My, how far we've come.

That stone, for all intents and purposes, was a first go at a modern form of long-term contraception called an intrauterine device, or IUD. Today, thankfully, women are offered a plethora of birth control options: the pill, IUDs, condoms, implants that sit just under the skin of the upper arm, the patch. And these are just some of the options, each of which have a variety of sub-choices within them.

But the freedom to exercise family planning, with so many options, was hard-won.

In the 1800s, two opposing movements bubbled up: On one side, women began openly expressing their want for birth control. But others argued that contraception was immoral and promoted prostitution. In 1870, the Comstock Act, a set of federal acts outlawing the use of the U.S. postal service to mail anything sex-related, including contraception, passed. Though numerous attempts to repeal the laws were made, it wasn't until more than a century later that the ban on mailing contraceptives was removed from law.

In the 1960s, activist Margaret Sanger (who essentially founded what is now today's Planned Parenthood) and philanthropist Katharine McCormick recruited a scientist by the name of Gregory Pincus, PhD, to co-invent the first version of "the pill."

And so began modern-day contraception. But there were still hangs up. The period from 1960 to 1980, Shaw explained, was filled with morphing laws regarding birth control use and education, for both married and unmarried women. Eventually it was accepted that married women had "the right to privacy" in regard to contraception and contraception education. But in the early 70s, a professor named William Baird talked to a classroom of unmarried women about contraception and at the end, provided a woman with a "contraceptive foam" that acts as a spermicide. He was charged with a crime. The case was taken to the Supreme Court, and the landmark decision to uphold and extend the right to privacy to unmarried women was made.
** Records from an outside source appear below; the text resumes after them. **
(* ===== verification/DeviceAuth.v ===== *)
(** * Device access tokens ([control_api/device_auth.py])

    A device trades its refresh credential and a fresh signature for a
    short-lived access token; the store remembers the nonces it has seen, the
    token's data, and which token is the device's current one. *)

From stdpp Require Import base list gmap.
From Stdlib Require Import NArith ZArith Lia.
From S2P Require Import Prelude Config Base64 Json Utf8 Models Storage World Testbed Wire Security.
From S2P Require Import Events Capacity.
Open Scope Z_scope.

Record DeviceConnectTokenRequest := {
  ctr_device_id : uuid;
  ctr_public_key : pystr;
  ctr_timestamp : pystr;
  ctr_nonce : pystr;
  ctr_signature : pystr;
}.

Record IssuedDeviceToken := { it_value : pystr; it_expires_at : Z }.

Section device_auth.
Context {P : Platform}.

Definition _decode_base64url (value : pystr) (expected_length : nat) : outcome (list N) :=
  match urlsafe_b64decode (padded4 (codepoints value)) with
  | Some raw => if negb (length raw =? expected_length)%nat then Raise DeviceProofRejected else Ok raw
  | None => Raise DeviceProofRejected
  end.

Definition ends_with_z (l : list N) : bool := bool_decide (last l = Some 90%N).

Definition _parse_rfc3339 (value : pystr) : outcome Z :=
  let l := codepoints value in
  let normalized :=
    if ends_with_z l then PyStr (take (length l - 1) l ++ codepoints "+00:00") else value in
  match fromisoformat normalized with
  | Some (t, true) => Ok t
  | _ => Raise DeviceProofRejected
  end.

Definition _device_authorization (authorization : option pystr) : outcome pystr :=
  match authorization with
  | None => Raise DeviceCredentialRejected
  | Some a =>
      match strip_prefix (codepoints "Device ") (codepoints a) with
      | None => Raise DeviceCredentialRejected
      | Some rest =>
          match py_strip rest with
          | [] => Raise DeviceCredentialRejected
          | credential => Ok (PyStr credential)
          end
      end
  end.

Definition _audit_denied (device_id : uuid) (metadata : RequestMetadata) (reason : pystr)
    (actor_exists : bool) : tx unit :=
  add_audit None None (if actor_exists then Some device_id else None)
    "device.connect_token.issue" AoDenied "device" (uuid_str device_id) metadata
    (JObj [("reason", JStr reason)]);;
  commit.

Definition credential_matches (d : Device) (refresh_credential : pystr) : outcome bool :=
  match d_refresh_credential_hash d with
  | None => Ok false
  | Some h =>
      if d_credential_scheme d =? 1 then Ok (matches "device-refresh" refresh_credential h)
      else if d_credential_scheme d =? 2 then
        match pairing_secret_commitment refresh_credential with
        | Ok c => Ok (matches "device-refresh-v2" c h)
        | Raise e => Raise e
        end
      else Ok false
  end.

Definition nonce_key (device_id : uuid) (nonce : list N) : pystr :=
  "device-proof-nonce:" +++ uuid_str device_id +++ ":" +++ sha256_hex nonce.

Definition access_key (token_hash : pystr) : pystr := "device-access:" +++ token_hash.

Definition current_key (device_id : uuid) : pystr :=
  "device-access-current:" +++ uuid_str device_id.

(** The device, its credential and its key: a denial is audited and raised. *)
Definition check_credential (refresh_credential : pystr) (payload : DeviceConnectTokenRequest)
    (metadata : RequestMetadata) : tx (Device * pystr) :=
  let id := ctr_device_id payload in
  device ← query (λ db, devices db !! id);
  match device with
  | None => _audit_denied id metadata "device_unavailable" false;; raise DeviceCredentialRejected
  | Some d =>
      if negb (bool_decide (d_status d = DsActive)) then
        _audit_denied id metadata "device_unavailable" true;; raise DeviceCredentialRejected
      else
        ok ← of_outcome (credential_matches d refresh_credential);
        if negb ok then
          _audit_denied id metadata "invalid_refresh_credential" true;;
          raise DeviceCredentialRejected
        else
          match canonicalize_ed25519_public_key (ctr_public_key payload) with
          | Raise _ =>
              _audit_denied id metadata "invalid_public_key" true;; raise DeviceProofRejected
          | Ok canonical_key =>
              if negb (bool_decide (canonical_key = d_public_key d)) then
                _audit_denied id metadata "public_key_mismatch" true;; raise DeviceProofRejected
              else mret (d, canonical_key)
          end
  end.

(** The proof: fresh, and signed by the device's key.  Returns the time and the
    decoded nonce. *)
Definition check_proof (canonical_key : pystr) (payload : DeviceConnectTokenRequest)
    (metadata : RequestMetadata) : tx (Z * list N) :=
  let id := ctr_device_id payload in
  proof_time ← of_outcome (_parse_rfc3339 (ctr_timestamp payload));
  t ← now;
  if device_proof_max_skew_seconds settings * 1000000 <? Z.abs (t - proof_time) then
    _audit_denied id metadata "timestamp_outside_window" true;; raise DeviceProofRejected
  else
    nonce ← of_outcome (_decode_base64url (ctr_nonce payload) 24);
    signature ← of_outcome (_decode_base64url (ctr_signature payload) 64);
    public_key ← of_outcome (_decode_base64url canonical_key 32);
    proof ← of_outcome (encode (uuid_str id +++ PyStr [10%N] +++ ctr_timestamp payload
                                +++ PyStr [10%N] +++ ctr_nonce payload));
    if negb (ed25519_verify public_key signature proof) then
      _audit_denied id metadata "invalid_signature" true;; raise DeviceProofRejected
    else mret (t, nonce).

Definition claim_nonce (device_id : uuid) (nonce : list N) (metadata : RequestMetadata) : tx unit :=
  claimed ← store_set_if_absent (nonce_key device_id nonce) "1" (device_nonce_ttl_seconds settings);
  if negb claimed then
    _audit_denied device_id metadata "nonce_replay" true;; raise DeviceProofReplay
  else mret tt.

Definition token_data (device_id : uuid) (d : Device) : pystr :=
  PyStr (dumps escape_ascii (JObj [("device_id", JStr (uuid_str device_id));
                                   ("credential_version", JInt (d_credential_version d))])).

(** The new token replaces the device's current one. *)
Definition grant_token (device_id : uuid) (d : Device) (t : Z) (metadata : RequestMetadata) :
    tx IssuedDeviceToken :=
  secret ← random_token 48;
  let access_token := "dca_" +++ secret in
  let token_hash := digest "device-access" access_token in
  let ttl := device_access_token_ttl_seconds settings in
  previous_hash ← store_get (current_key device_id);
  (match previous_hash with
   | Some h => if py_truthy h then store_delete (access_key h) else mret tt
   | None => mret tt
   end);;
  store_set (access_key token_hash) (token_data device_id d) ttl;;
  store_set (current_key device_id) token_hash ttl;;
  add_audit (Some (d_owner_user_id d)) None (Some device_id) "device.connect_token.issue"
    AoSucceeded "device" (uuid_str device_id) metadata
    (JObj [("credential_version", JInt (d_credential_version d))]);;
  commit;;
  mret {| it_value := access_token; it_expires_at := t + ttl * 1000000 |}.

Definition issue (authorization : option pystr) (payload : DeviceConnectTokenRequest)
    (metadata : RequestMetadata) : tx IssuedDeviceToken :=
  refresh_credential ← of_outcome (_device_authorization authorization);
  '(d, canonical_key) ← check_credential refresh_credential payload metadata;
  '(t, nonce) ← check_proof canonical_key payload metadata;
  claim_nonce (ctr_device_id payload) nonce metadata;;
  grant_token (ctr_device_id payload) d t metadata.

(** [uuid.UUID(str(data["device_id"]))] and [int(data["credential_version"])]. *)
Definition parse_token_data (raw : pystr) : option (uuid * Z) :=
  data ← json_loads raw;
  match data with
  | JObj l =>
      device_id ← assoc_get "device_id" l;
      id ← uuid_of_text (py_str device_id);
      version ← assoc_get "credential_version" l;
      v ← match version with
          | JInt z => Some z
          | JBool b => Some (if b then 1 else 0)
          | j => int_of_json j
          end;
      Some (id, v)
  | _ => None
  end.

Definition authenticate_access_token (access_token : pystr) : tx (option (uuid * Device)) :=
  let token_hash := digest "device-access" access_token in
  raw ← store_get (access_key token_hash);
  match raw with
  | None => mret None
  | Some raw =>
      match parse_token_data raw with
      | None => store_delete (access_key token_hash);; mret None
      | Some (device_id, credential_version) =>
          current_hash ← store_get (current_key device_id);
          if negb (bool_decide (current_hash = Some token_hash)) then mret None
          else
            device ← query (λ db, devices db !! device_id);
            match device with
            | Some d =>
                if bool_decide (d_status d = DsActive)
                   && (d_credential_version d =? credential_version)
                then mret (Some (device_id, d)) else mret None
            | None => mret None
            end
      end
  end.
Lemma wp_keep_live id s h t touch w :
  working w = durable w → sessions (working w) !! id = Some s →
  wp (keep_session id s h t touch) (λ r w', ∃ s1, r = Ok (id, s1) ∧ kept_row id s s1 w') w.
Proof.
  intros Hwd Hs. unfold keep_session. wp_step.
  apply wp_silent_ok; [apply silent_cache_set|apply best_effort_ok|]. intros [] w1 Hw1 Hd1.
  destruct (_ && _).
  - wp_step. apply (wp_update_live id _ s); [by rewrite Hw1|]. intros w2 Hw2 _. do 3 wp_step.
    eexists. split; [done|]. split; [by destruct s|]. split; [|by rewrite_worlds].
    rewrite Hw. exact Hw2.
  - wp_step. exists s. split; [done|]. split; [by destruct s|]. split; [by rewrite Hw1|congruence].
Qed.

(** The upstream vouches for the session's user whenever [token] is presented. *)
Definition vouched_for (s : ControlSession) (token : pystr) (w : world) : Prop :=
  ∀ n, (ticks w ≤ n)%nat → vouches s (read_auth_me (auth_me n token (request_identity s))).

Lemma wp_verify_vouched mw id s token w :
  vouched_for s token w →
  wp (_verify_upstream_identity mw id s token true)
    (λ r w', r = Ok true ∧ working w' = mw (durable w) ∧ durable w' = mw (durable w)
       ∧ (ticks w ≤ ticks w')%nat) w.
Proof.
  intros Hv. unfold _verify_upstream_identity. do 4 wp_step.
  pose proof (verify_user_spec mw id s token w) as H. unfold wp in *. cbv zeta in H.
  pose proof (verify_user_forward mw id s token w) as Ht.
  pose proof (rule_vouched _ _ (Hv (ticks w) (le_n _))) as Hr.
  destruct (verify_user mw id s token w) as [o w']. simpl in *.
  destruct H as [[(_ & -> & ? & ?)|[(H & _)|(H & _)]]|(e & Ee & H & _)].
  - split_and!; [done..|lia].
  - apply rule_rejected in H. congruence.
  - apply rule_incomparable in H. congruence.
  - rewrite Ee in Hr, H. apply rule_failed in H. congruence.
Qed.

Lemma wp_forward {A} (m : tx A) w : forward m → wp m (λ _ w', (ticks w ≤ ticks w')%nat) w.
Proof. intros H. apply H. Qed.

(** The row had expired at one of the readings of the clock between [w] and [w']. *)
Definition expired_meanwhile (s : ControlSession) (w w' : world) : Prop :=
  ∃ n, (ticks w ≤ n < ticks w')%nat ∧ cs_expires_at s ≤ clock n.
Lemma wp_save_binding_exact id old new (Q : outcome unit → world → Prop) w :
  threads (working w) !! id = Some old →
  (∀ u w', working w' = (working w) <| threads :=
       <[id := new <| tb_updated_at := u |>]> (threads (working w)) |> →
     durable w' = durable w → Q (Ok tt) w') →
  wp (save_binding id new) Q w.
Proof.
  intros Hold HQ. unfold save_binding. do 2 wp_step. rewrite Hold. case_bool_decide as Hn.
  - wp_step. apply (HQ (tb_updated_at new)); [|done].
    replace (new <| tb_updated_at := _ |>) with old by (subst; by destruct old).
    rewrite insert_id by done. by destruct (working w).
  - destruct (_ =? _); [do 3 wp_step; by eapply HQ|wp_step].
    apply (HQ (tb_updated_at new)); [|done]. rewrite Hw. do 2 f_equal. by destruct new.
Qed.

(** Showing one hidden thread. *)
Lemma visible_show db id b b' :
  threads db !! id = Some b → hidden (tb_status b) = true → resume_reservation db id = false →
  tb_device_id b' = tb_device_id b → tb_owner_user_id b' = tb_owner_user_id b →
  device_not_revoked db (tb_device_id b) = true → hidden (tb_status b') = false →
  visible_thread_count (tb_owner_user_id b) (db <| threads := <[id := b']> (threads db) |>)
  = visible_thread_count (tb_owner_user_id b) db + 1.
Proof.
  intros Hb Hh Hr Hd Ho Hrev Hh'. unfold visible_thread_count. simpl.
  rewrite (count_rows_update _ _ _ b) by done.
  change (visible_thread (db <| threads := _ |>)) with (visible_thread db).
  unfold visible_thread at 2 3. rewrite Hh, Hh', Hr, Hd, Ho, Hrev, bool_decide_true by done. simpl. lia.
Qed.

(** A turn started on a thread that was archived makes it visible again
    whatever the number of visible threads: the route has no capacity check, so
    the bound that starting and resuming keep can be exceeded. *)
Theorem turn_revives_archived owner dev id b text key meta w cid c w' :
  working w = durable w → threads (durable w) !! id = Some b →
  hidden (tb_status b) = true → resume_reservation (durable w) id = false →
  find_existing owner dev (command_scope dev "turn/start" (Some id) []) key (durable w) = None →
  start_turn_locked owner dev id text key meta w = (Ok (cid, c), w') →
  visible_thread_count owner (durable w') = visible_thread_count owner (durable w) + 1.
Proof.
  intros Hwd Hb Hh Hr Hnew Hrun.
  enough (H : wp (start_turn_locked owner dev id text key meta) (λ r w', match r with
    | Ok _ => visible_thread_count owner (durable w') = visible_thread_count owner (durable w) + 1
    | Raise _ => True end) w) by (unfold wp in H; by rewrite Hrun in H).
  unfold start_turn_locked. wp_step. apply wp_silent; [apply silent_require_online|].
  intros [d|e] w1 Hw1 Hd1; [|done]. wp_step. apply wp_locked_thread; [|done].
  intros b0 Hb0 Ho Hdv. wp_step. apply wp_silent; [apply silent_remote_thread|].
  intros [remote|e] w2 Hw2 Hd2; [|done]. wp_step.
  apply wp_silent; [apply silent_snapshot_with_message|]. intros [snapshot|e] w3 Hw3 Hd3; [|done].
  assert (Hw : working w3 = durable w) by congruence.
  rewrite Hw1, Hwd, Hb in Hb0. injection Hb0 as <-.
  wp_step. eapply wp_save_binding_exact; [by rewrite Hw|]. intros u w4 Hw4 Hd4. rewrite Hw in Hw4.
  eapply wp_mono; [apply create_run|]. intros r w5 [([e ->] & _)|Hres]; [done|].
  destruct Hres as [cid' c' w5 Hx|e w5 _ _ _|cid' c' r w5 Had Hup [[-> Hd5]|[[e ->] _]]]; try done.
  { rewrite Hw4 in Hx. enough (Some (cid', c') = None) by done. rewrite <- Hx. exact Hnew. }
  destruct (ad_request _ _ _ _ _ _ _ _ _ _ _ _ Had) as (_ & _ & Hm & _).
  destruct (ad_device _ _ _ _ _ _ _ _ _ _ _ _ Had) as (dd & Hdd & _ & Hact & _).
  apply ad_fresh in Had. rewrite Hd5, (visible_update _ _ _ Hup).
  rewrite visible_insert_command; [|done|by rewrite Hm]. rewrite Hw4, <- Ho. apply visible_show; try done.
  unfold device_not_revoked, is_revoked. rewrite Hw4 in Hdd. simpl in Hdd. rewrite Hdv, Hdd, Hact. done.
Qed.
End safety.

(** ** On the testbed *)

(** A database whose device 1 is connected, as the registry says. *)
Definition online_world (db : database) : @world testbed :=
  (start_world db) <| store := kv_set 0 (connection_key 1%N)
    (PyStr (dumps escape_ascii (JObj [("connection_nonce", JStr "nonce-1")]))) 3600
    (kv_empty : @kvs testbed) |>.

Definition sample_start (w : @world testbed) :=
  start_locked (P := testbed) "alice" 1%N "/srv/app" None "key-1" no_metadata w.

(** The first start creates a thread; the second answers with it. *)
Lemma sample_thread_start_succeeds :
  succeeded (sample_start (online_world sample_database)) = true
  ∧ (let w := (sample_start (online_world sample_database)).2 in
     succeeded (sample_start w) = true ∧ visible_thread_count "alice" (durable w) = 1
     ∧ visible_thread_count "alice" (durable (sample_start w).2) = 1).
Proof. vm_compute. done. Qed.

Lemma start_thread_idempotent_witness :
  match sample_start (online_world sample_database) with
  | (Ok answer, w') => ∃ id b cid c, answer = started_answer id b
      ∧ threads (durable w') !! id = Some b ∧ commands (durable w') !! cid = Some c
      ∧ starts (P := testbed) "alice" 1%N "/srv/app" None "key-1" id c
  | _ => False
  end.
Proof.
  pose proof (proj1 sample_thread_start_succeeds) as H.
  pose proof (start_thread_idempotent (P := testbed) "alice" 1%N "/srv/app" None "key-1" no_metadata
    (online_world sample_database) eq_refl) as T.
  fold (sample_start (online_world sample_database)) in T.
  destruct (sample_start (online_world sample_database)) as [[answer|e] w']; [|discriminate H].
  destruct T as (id & b & cid & c & H1 & H2 & H3 & H4 & _). by exists id, b, cid, c.
Defined.

Lemma sample_fits : threads_fit (P := testbed) sample_database.
Proof. intros owner. change (0 ≤ 100). lia. Qed.

Lemma thread_quota_kept_witness :
  threads_fit (P := testbed) (durable (sample_start (online_world sample_database)).2).
Proof.
  exact (proj1 (thread_quota_kept (P := testbed) "alice" 0%N 1%N "/srv/app" None 2%N "key-1" no_metadata
    (online_world sample_database) eq_refl sample_fits)).
Defined.

(** An archived thread of the device. *)
Definition archived_thread : ThreadBinding :=
  archive_row 0 ((new_binding "alice" 1%N sample_device "/srv/app" None 0)
    <| tb_remote_thread_id := Some ("remote-1" : pystr) |>).

Definition archived_database : database :=
  sample_database <| threads := {[ 5%N := archived_thread ]} |>.

Definition sample_turn : outcome (uuid * Command) * @world testbed :=
  start_turn_locked (P := testbed) "alice" 1%N 5%N "hello" "key-2" no_metadata
    (online_world archived_database).

Lemma sample_turn_succeeds : succeeded sample_turn = true.
Proof. vm_compute. reflexivity. Qed.

Lemma turn_revives_archived_witness :
  visible_thread_count "alice" (durable sample_turn.2)
  = visible_thread_count "alice" archived_database + 1.
Proof.
  pose proof sample_turn_succeeds as H. destruct sample_turn as [[[cid c]|e] w'] eqn:E; [|discriminate H].
  refine (turn_revives_archived (P := testbed) "alice" 1%N 5%N archived_thread "hello" "key-2"
    no_metadata (online_world archived_database) cid c w' eq_refl _ _ _ _ E);
    vm_compute; reflexivity.
Defined.
(** C38: one process sweeps, as long as the store can be reached and its clock
    does not run backwards.  While another one holds the lease a cycle does
    nothing at all: no row, no message, no key of the store changes.  Otherwise
    the sweep runs with the lease taken, its result is the cycle's, and however
    it ends its own lease, and nobody else's, is then removed.  A firing of the
    renewal timer prolongs a lease that is still held and fails for a lost one,
    so a cycle that loses its lease before a renewal between its first five
    phases never completes. *)
Theorem sweep_lease env last w :
  (∀ n, store_up n = true) → (∀ i j, (i ≤ j)%nat → monotonic i ≤ monotonic j) →
  let r := _run_sweep_cycle env last w in
  let own := uuid_str (uuid4 (ticks w)) in
  match kv_view (lease_time w) (store w) !! sweep_lease_key with
  | Some _ => r.1 = Ok (false, last) ∧ working r.2 = working w ∧ durable r.2 = durable w
      ∧ effects r.2 = effects w
      ∧ ∀ t, lease_time w ≤ t → kv_view t (store r.2) = kv_view t (store w)
  | None => ∃ w1, lease_taken own w w1
      ∧ (let '(o, w2) := _perform_sweep env own last w1 in
         r.1 = match o with Ok l => Ok (true, l) | Raise e => Raise e end
         ∧ lease_given_back own w2 r.2)
      ∧ released (sweep_slot w) r.2
      ∧ (∀ v, renewal_checked own v)
      ∧ ∀ i, (i < 4)%nat → lease_lost env own i → ∃ e, r.1 = Raise e
  end.
Proof.
  intros Hup Hmono r own. set (release := store_compare_delete sweep_lease_key own;; mret tt).
  set (body := finally (l ← _perform_sweep env own last; mret (true, l)) release).
  set (took := kv_set_if_absent (lease_time w) sweep_lease_key own sweep_lease_ttl_seconds (store w)).
  set (w1 := w <| ticks := S (S (ticks w)) |> <| store := took.2 |>).
  assert (Hr : r = if took.1 then body w1 else (Ok (false, last), w1)).
  { subst r w1 body. unfold _run_sweep_cycle, fresh_uuid, store_set_if_absent, store_op, mbind, tx_bind.
    cbn [ticks]. unfold update_field. simpl. rewrite Hup. fold (lease_time w). fold own took.
    destruct took as [[] s]; reflexivity. }
  rewrite Hr. clear Hr r. unfold took in *. clear took.
  destruct (kv_view (lease_time w) (store w) !! sweep_lease_key) as [v|] eqn:Hv.
  - destruct (kv_set_if_absent_taken (lease_time w) sweep_lease_key own sweep_lease_ttl_seconds (store w))
      as [-> Hview]; [by eexists|]. by split_and!.
  - destruct (kv_set_if_absent_free (lease_time w) sweep_lease_key own sweep_lease_ttl_seconds (store w))
      as [-> Hview]; [done|]. exists w1. split; [by split|].
    pose proof (finally_gives_back Hup (_perform_sweep env own last) (λ l, (true, l)) own w1) as Hf.
    pose proof (sweep_lost_raises Hup env own last) as Hlost.
    pose proof (finally_releases (l ← _perform_sweep env own last; mret (true, l)) (sweep_slot w) w1
      Hup Hmono) as Hrel.
    change (finally _ _ w1) with (body w1) in Hf. change (released (sweep_slot w) (body w1).2) in Hrel.
    destruct (_perform_sweep env own last w1) as [o w2] eqn:Eo.
    destruct (body w1) as [ro w']. destruct Hf as [-> Hg]. simpl in *.
    split; [by split|]. split; [done|]. split; [intros v; by apply renewal_run|].
    intros i Hi Hl. destruct (Hlost i Hi Hl w1) as [e He]. rewrite Eo in He. simpl in He. subst o.
    by exists e.
Qed.
End sweep.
"So finally, everyone had the right to privacy and the right to access information about birth control," Shaw told the audience. "Today, with the Affordable Care Act, which established that all contraception methods should be available at no cost to women, women should have unrestricted access to contraception." That's an enormously different practice compared to the norms even less than 50 years ago, Shaw commented.

Shaw said there are so many birth control options for women today that it can be overwhelming. At a doctor's appointment where a woman might have 15 minutes to decide what kind of contraception she wants, they often opt for what's familiar -- perhaps going for what they've heard works for friends or family.

It's why, Shaw said, that she and many of her colleagues are now organizing contraceptive options on a new chart, based on efficacy. Those at the top -- IUDs and in-arm implants -- are the most effective, those toward the middle or bottom -- the pill or condoms -- less so. (Though don't be fooled. The ones toward the middle or bottom are often potent options for pregnancy prevention, but they're options that require an every-day oral ingestion, or application during sex -- both of which introduce opportunity for error).

Shaw also said that along with a new way to present the information, it's important to emphasize that no birth control is one-size fits all. She pointed out that women may benefit from trying more than one in an effort to find what works best for them.